Work and family are at the center of our lives; the foundation of our dignity as a free people. When we deprive people of what they have earned, or take away their jobs, we destroy their dignity and undermine their families. We cannot support our families unless there are jobs; and we cannot have jobs unless people have both money to invest and the faith to invest it.

There are concepts that stem from an economic system that for more than 200 years has helped us master a continent, create a previously undreamed of prosperity for our people and has fed millions of others around the globe. That system will continue to serve us in the future if our government will stop ignoring the basic values on which it was built and stop betraying the trust and good will of the American workers who keep it going.

The American people are carrying the heaviest peacetime tax burden in our nation's history -- and it will grow even heavier, under present law, next January. We are taxing ourselves into economic exhaustion and stagnation, crushing our ability and incentive to save, invest and produce.

This must stop. We must halt this fiscal self-destruction and restore sanity to our economic system.

I have long advocated a 30 percent reduction in income tax rates over a period of three years. This phased tax reduction would begin with a 10 percent "down payment" tax cut in 1981, which the Republicans and Congress and I have already proposed.

A phased reduction of tax rates would go a long way toward easing the heavy burden on the American people. But, we should not stop here.

Within the context of economic conditions and appropriate budget priorities during each fiscal year of my presidency, I would strive to go further. This would include improvement in business depreciation taxes so we can stimulate investment in order to get plants and equipment replaced, put more Americans back to work and put our nation back on the road to being competitive in world commerce. We will also work to reduce the cost of government as a percentage of our gross national product.

The first task of national leadership is to set honest and realistic priorities in our policies and our budget and I pledge that my administration will do that.

When I talk of tax cuts, I am reminded that every major tax cut in this century has strengthened the economy, generated renewed productivity and ended up yielding new revenues for the government by creating new investment, new jobs and more commerce among our people.

The present administration has been forced by us Republicans to play follow-the-leader with regard to a tax cut.
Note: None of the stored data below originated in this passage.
(* ===== verification/Uio.v ===== *)
(** * I/O descriptors (kern/userprog/uio.c, kern/include/uio.h)

    A [uio] describes one side of a transfer: a region of kernel or user
    memory, how much of it is left, and a file position.  The other side is a
    kernel buffer given to [uiomove]. *)

From S2P Require Import Prelude CopyInOut.

Inductive enum_uio_rw := UIO_READ | UIO_WRITE.
Inductive enum_uio_seg := UIO_USERSPACE | UIO_SYSSPACE | UIO_USERISPACE.
#[global] Instance enum_uio_rw_eq_dec : EqDecision enum_uio_rw.
Proof. solve_decision. Defined.
#[global] Instance enum_uio_seg_eq_dec : EqDecision enum_uio_seg.
Proof. solve_decision. Defined.

(** [iov_base] is [iov_ubase], a user address, or [iov_kbase], an offset in the
    kernel object the descriptor points into; [uio_space] is the address
    space, 0 for NULL. *)
Record uio := mkuio {
  iov_base : Z;
  iov_len : Z;
  uio_offset : Z;
  uio_resid : Z;
  uio_segflg : enum_uio_seg;
  uio_rw : enum_uio_rw;
  uio_space : Z;
}.

(** The memory a transfer works on: the descriptor, the kernel object its
    [iov_kbase] points into, user memory, the kernel object that holds the
    [ptr] argument, and [curthread->t_vmspace]. *)
Record ustate := mkustate {
  u_uio : uio;
  u_kbuf : list Z;
  u_user : gmap Z Z;
  u_ptr : list Z;
  u_curspace : Z;
}.

(** [memmove] between two kernel objects, with the wild accesses outside them
    reported as a panic. *)
Definition kmove_out (ptr size : Z) : M ustate unit := λ s,
  let base := iov_base (u_uio s) in
  if (0 <=? ptr) && (ptr + size <=? zlen (u_ptr s)) &&
     (0 <=? base) && (base + size <=? zlen (u_kbuf s))
  then Ok tt (mkustate (u_uio s)
                (splice (u_kbuf s) base (ztake size (zdrop ptr (u_ptr s))))
                (u_user s) (u_ptr s) (u_curspace s))
  else Panic.
Definition kmove_in (ptr size : Z) : M ustate unit := λ s,
  let base := iov_base (u_uio s) in
  if (0 <=? ptr) && (ptr + size <=? zlen (u_ptr s)) &&
     (0 <=? base) && (base + size <=? zlen (u_kbuf s))
  then Ok tt (mkustate (u_uio s) (u_kbuf s) (u_user s)
                (splice (u_ptr s) ptr (ztake size (zdrop base (u_kbuf s))))
                (u_curspace s))
  else Panic.
Definition ucopy (c : M cstate unit) : M ustate unit :=
  zoom (λ s, mkcstate (u_user s) (u_ptr s))
       (λ t s, mkustate (u_uio s) (u_kbuf s) (c_user t) (c_kbuf t) (u_curspace s)) c.

(** [iov_base], [iov_len], [uio_resid] and [uio_offset] after [size] bytes. *)
Definition uio_advance (size : Z) (u : uio) : uio :=
  mkuio (u32 (iov_base u + size)) (u32 (iov_len u - size)) (i32 (uio_offset u + size))
        (u32 (uio_resid u - size)) (uio_segflg u) (uio_rw u) (uio_space u).
#[global] Arguments uio_advance : simpl never.
Definition set_uio (f : uio → uio) : M ustate unit :=
  modify (λ s, mkustate (f (u_uio s)) (u_kbuf s) (u_user s) (u_ptr s) (u_curspace s)).

(** One round of the loop uses up either [n] or [iov_len], and the round after
    an exhausted [iov_len] panics, so two rounds reach the end. *)
Fixpoint uiomove_loop (fuel : nat) (ptr n : Z) : M ustate unit :=
  let! s := get in
  let u := u_uio s in
  if (n >? 0) && (uio_resid u >? 0) then
    match fuel with
    | O => hang
    | S fuel' =>
        let size := if iov_len u >? n then n else iov_len u in
        if size =? 0 then panic
        else
          match uio_segflg u with
          | UIO_SYSSPACE =>
              if decide (uio_rw u = UIO_READ) then kmove_out ptr size
              else kmove_in ptr size
          | UIO_USERSPACE | UIO_USERISPACE =>
              if decide (uio_rw u = UIO_READ)
              then ucopy (copyout ptr (iov_base u) size)
              else ucopy (copyin (iov_base u) ptr size)
          end ;;;
          set_uio (uio_advance size) ;;;
          uiomove_loop fuel' (ptr + size) (n - size)
    end
  else ret tt.

Definition uiomove (ptr n : Z) : M ustate unit :=
  let! s := get in
  let u := u_uio s in
  (if decide (uio_segflg u = UIO_SYSSPACE) then kassert (uio_space u =? 0)
   else kassert (uio_space u =? u_curspace s)) ;;;
  uiomove_loop 3 ptr n.

(** [ptr] is the start of the static array [zeros]. *)
Definition zeros16 : list Z := replicate 16 0.
Fixpoint uiomovezeros_loop (fuel : nat) (n : Z) : M ustate unit :=
  if n >? 0 then
    match fuel with
    | O => hang
    | S fuel' =>
        let amt := if 16 >? n then n else 16 in
        modify (λ s, mkustate (u_uio s) (u_kbuf s) (u_user s) zeros16 (u_curspace s)) ;;;
        uiomove 0 amt ;;;
        uiomovezeros_loop fuel' (n - amt)
    end
  else ret tt.

Definition uiomovezeros (n : Z) : M ustate unit :=
  let! s := get in
  kassert (bool_decide (uio_rw (u_uio s) = UIO_READ)) ;;;
  uiomovezeros_loop (Z.to_nat n) n.

(** The kernel buffer starts at offset [kbuf] of its object. *)
Definition mk_kuio (kbuf len pos : Z) (rw : enum_uio_rw) : uio :=
  mkuio kbuf len pos len UIO_SYSSPACE rw 0.

(** ** Correctness *)

(** A kernel descriptor whose region lies inside its object. *)
Record kuio_ok (s : ustate) : Prop := {
  ku_seg : uio_segflg (u_uio s) = UIO_SYSSPACE;
  ku_space : uio_space (u_uio s) = 0;
  ku_base : 0 ≤ iov_base (u_uio s);
  ku_len : 0 ≤ uio_resid (u_uio s) ≤ iov_len (u_uio s);
  ku_room : iov_base (u_uio s) + iov_len (u_uio s) ≤ zlen (u_kbuf s) < 2147483648;
  ku_off : 0 ≤ uio_offset (u_uio s) ∧
           uio_offset (u_uio s) + uio_resid (u_uio s) < 2147483648;
}.

(** The descriptor after [size] bytes when nothing wraps around. *)
Definition uio_adv (size : Z) (u : uio) : uio :=
  mkuio (iov_base u + size) (iov_len u - size) (uio_offset u + size)
        (uio_resid u - size) (uio_segflg u) (uio_rw u) (uio_space u).

(** The state after moving [n] bytes between the two kernel buffers. *)
Definition kmoved (ptr n : Z) (s : ustate) : ustate :=
  match uio_rw (u_uio s) with
  | UIO_READ =>
      mkustate (uio_adv n (u_uio s))
        (splice (u_kbuf s) (iov_base (u_uio s)) (ztake n (zdrop ptr (u_ptr s))))
        (u_user s) (u_ptr s) (u_curspace s)
  | UIO_WRITE =>
      mkustate (uio_adv n (u_uio s)) (u_kbuf s) (u_user s)
        (splice (u_ptr s) ptr (ztake n (zdrop (iov_base (u_uio s)) (u_kbuf s))))
        (u_curspace s)
  end.

Lemma uio_advance_small s n :
  kuio_ok s → 0 ≤ n ≤ uio_resid (u_uio s) →
  uio_advance n (u_uio s) = uio_adv n (u_uio s).
Proof.
  intros [] Hn. unfold uio_advance, uio_adv.
  rewrite !u32_small, i32_small by lia. done.
Qed.

Lemma uiomove_loop_stop fuel ptr n s :
  n = 0 ∨ uio_resid (u_uio s) = 0 → uiomove_loop fuel ptr n s = Ok tt s.
Proof.
  intros Hs. destruct fuel; simpl; unfold bind, get; simpl;
    replace ((n >? 0) && (uio_resid (u_uio s) >? 0)) with false by lia; done.
Qed.

(** One round moves [n] bytes, or what is left of the region. *)
Lemma uiomove_loop_step fuel ptr n s :
  kuio_ok s → 0 < n → 0 < uio_resid (u_uio s) → 0 ≤ ptr →
  let k := Z.min n (iov_len (u_uio s)) in
  k ≤ uio_resid (u_uio s) → ptr + k ≤ zlen (u_ptr s) →
  uiomove_loop (S fuel) ptr n s = uiomove_loop fuel (ptr + k) (n - k) (kmoved ptr k s).
Proof.
  intros Hok Hn Hr Hp k Hk Hb. pose proof Hok as [Hseg Hsp Hbase Hlen Hroom Hoff].
  simpl. unfold bind at 1, get at 1. simpl.
  replace ((n >? 0) && (uio_resid (u_uio s) >? 0)) with true by lia.
  replace (if iov_len (u_uio s) >? n then n else iov_len (u_uio s)) with k
    by (unfold k; destruct (Z.gtb_spec (iov_len (u_uio s)) n); lia).
  destruct (Z.eqb_spec k 0); [lia|]. rewrite Hseg. unfold kmoved, bind.
  assert (Hin : (0 <=? ptr) && (ptr + k <=? zlen (u_ptr s)) && (0 <=? iov_base (u_uio s)) &&
                (iov_base (u_uio s) + k <=? zlen (u_kbuf s)) = true) by lia.
  destruct (uio_rw (u_uio s)) eqn:Hrw; [rewrite decide_True by done|rewrite decide_False by done];
    unfold kmove_out, kmove_in; rewrite Hin; unfold set_uio, modify; simpl;
    by rewrite uio_advance_small by (done || lia).
Qed.

(** The whole call: [n] bytes, or all that is left when the descriptor covers
    its region. *)
Lemma uiomove_kernel ptr n s :
  kuio_ok s → 0 ≤ n → 0 ≤ ptr →
  n ≤ uio_resid (u_uio s) ∨ uio_resid (u_uio s) = iov_len (u_uio s) →
  ptr + Z.min n (uio_resid (u_uio s)) ≤ zlen (u_ptr s) →
  uiomove ptr n s = Ok tt (kmoved ptr (Z.min n (uio_resid (u_uio s))) s).
Proof.
  intros Hok Hn Hp Hcov Hb. pose proof Hok as [Hseg Hsp Hbase Hlen Hroom Hoff].
  unfold uiomove. unfold bind at 1, get at 1. simpl.
  rewrite decide_True by done. unfold bind, kassert.
  destruct (Z.eqb_spec (uio_space (u_uio s)) 0); [|done].
  change (uiomove_loop 3 ptr n s = Ok tt (kmoved ptr (Z.min n (uio_resid (u_uio s))) s)).
  destruct (decide (n = 0 ∨ uio_resid (u_uio s) = 0)) as [Hz|Hnz].
  - rewrite uiomove_loop_stop by done.
    replace (Z.min n (uio_resid (u_uio s))) with 0 by lia.
    unfold kmoved, uio_adv. destruct s as [[? ? ? ? ? [] ?] ? ? ? ?]; simpl;
      by rewrite ztake_0, splice_nil, !Z.add_0_r, !Z.sub_0_r.
  - assert (Z.min n (iov_len (u_uio s)) = Z.min n (uio_resid (u_uio s))) as Hm by lia.
    rewrite (uiomove_loop_step 2) by (done || lia). rewrite Hm.
    apply uiomove_loop_stop.
    destruct Hcov; [left; lia|]. unfold kmoved. destruct (uio_rw (u_uio s)); simpl; lia.
Qed.

(** Zero-filling: the same effect as moving a block of zeros. *)
Lemma kmoved_ok ptr n s :
  kuio_ok s → 0 ≤ ptr → 0 ≤ n ≤ uio_resid (u_uio s) → ptr + n ≤ zlen (u_ptr s) →
  kuio_ok (kmoved ptr n s).
Proof.
  intros [] Hp Hn Hb. unfold kmoved.
  destruct (uio_rw (u_uio s)); split; simpl; try done; try lia.
  rewrite zlen_splice by (rewrite ?zlen_ztake, ?zlen_zdrop; rewrite ?zlen_zdrop; lia). lia.
Qed.

(** [s] with [d] written at the descriptor's position (a read from the
    caller's point of view). *)
Definition kfilled (d : list Z) (s : ustate) : ustate :=
  mkustate (uio_adv (zlen d) (u_uio s)) (splice (u_kbuf s) (iov_base (u_uio s)) d)
    (u_user s) (u_ptr s) (u_curspace s).

Definition with_ptr (p : list Z) (s : ustate) : ustate :=
  mkustate (u_uio s) (u_kbuf s) (u_user s) p (u_curspace s).

Lemma zeros16_take k : 0 ≤ k ≤ 16 → ztake k (zdrop 0 zeros16) = replicate (Z.to_nat k) 0.
Proof.
  intros Hk. unfold zeros16. rewrite zdrop_0. unfold ztake.
  rewrite take_replicate. f_equal. lia.
Qed.

Lemma uiomovezeros_loop_spec fuel n s :
  kuio_ok s → uio_rw (u_uio s) = UIO_READ → 0 ≤ n ≤ uio_resid (u_uio s) →
  n ≤ Z.of_nat fuel →
  ∃ p, uiomovezeros_loop fuel n s =
       Ok tt (with_ptr p (kfilled (replicate (Z.to_nat n) 0) s)).
Proof.
  revert n s. induction fuel as [|fuel IH]; intros n s Hok Hrw Hn Hf.
  all: unfold uiomovezeros_loop; fold uiomovezeros_loop.
  all: destruct (Z.gtb_spec n 0); try lia.
  1,3: exists (u_ptr s); replace n with 0 by lia; unfold with_ptr, kfilled, uio_adv; simpl;
    rewrite splice_nil, zlen_nil, !Z.add_0_r, !Z.sub_0_r; destruct s as [[] ? ? ? ?]; done.
  set (amt := if 16 >? n then n else 16).
  assert (Ha : 0 < amt ≤ 16 ∧ amt ≤ n) by (unfold amt; destruct (Z.gtb_spec 16 n); lia).
  unfold bind at 1, modify at 1. fold (with_ptr zeros16 s).
  assert (Hok' : kuio_ok (with_ptr zeros16 s)) by by destruct Hok.
  unfold bind. rewrite uiomove_kernel; simpl; try done; try lia.
  2: { unfold zlen. simpl. lia. }
  rewrite Z.min_l by lia.
  assert (Hmv : kmoved 0 amt (with_ptr zeros16 s) =
                with_ptr zeros16 (kfilled (replicate (Z.to_nat amt) 0) s)).
  { unfold kmoved, kfilled, with_ptr. simpl. rewrite Hrw. rewrite zeros16_take by lia.
    rewrite zlen_replicate, Z2Nat.id by lia. done. }
  assert (Hok2 : kuio_ok (kmoved 0 amt (with_ptr zeros16 s))).
  { apply kmoved_ok; simpl; try done; try lia. unfold zlen. simpl. lia. }
  destruct (IH (n - amt) (kmoved 0 amt (with_ptr zeros16 s))) as [p Hp]; try done; try lia.
  { rewrite Hmv. done. }
  { rewrite Hmv. simpl. rewrite zlen_replicate. lia. }
  exists p. rewrite Hp, Hmv. f_equal. unfold with_ptr, kfilled; simpl. f_equal.
  - unfold uio_adv; simpl. rewrite !zlen_replicate. f_equal; lia.
  - destruct Hok as [_ _ ? ? ? _]. rewrite splice_splice by (rewrite ?zlen_replicate; lia).
    f_equal. rewrite <- replicate_add. f_equal. lia.
Qed.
But, in this election year we must take with the proverbial "grain of salt" any tax cut proposed by those who have given us the greatest tax increase in our history. When those in leadership give us tax increases and tell us we must also do with less, have they thought about those who have always had less -- especially the minorities? This is like telling them that just as they step on the first rung of the ladder of opportunity, the ladder is being pulled out from under them. That may be the Democratic leadership's message to the minorities, but it won't be ours. Our message will be: we have to move ahead, but we're not going to leave anyone behind. Thanks to the economic policies of the Democratic Party, millions of Americans find themselves out of work. Millions more have never even had a fair chance to learn new skills, hold a decent job, or secure for themselves and their families a share in the prosperity of this nation.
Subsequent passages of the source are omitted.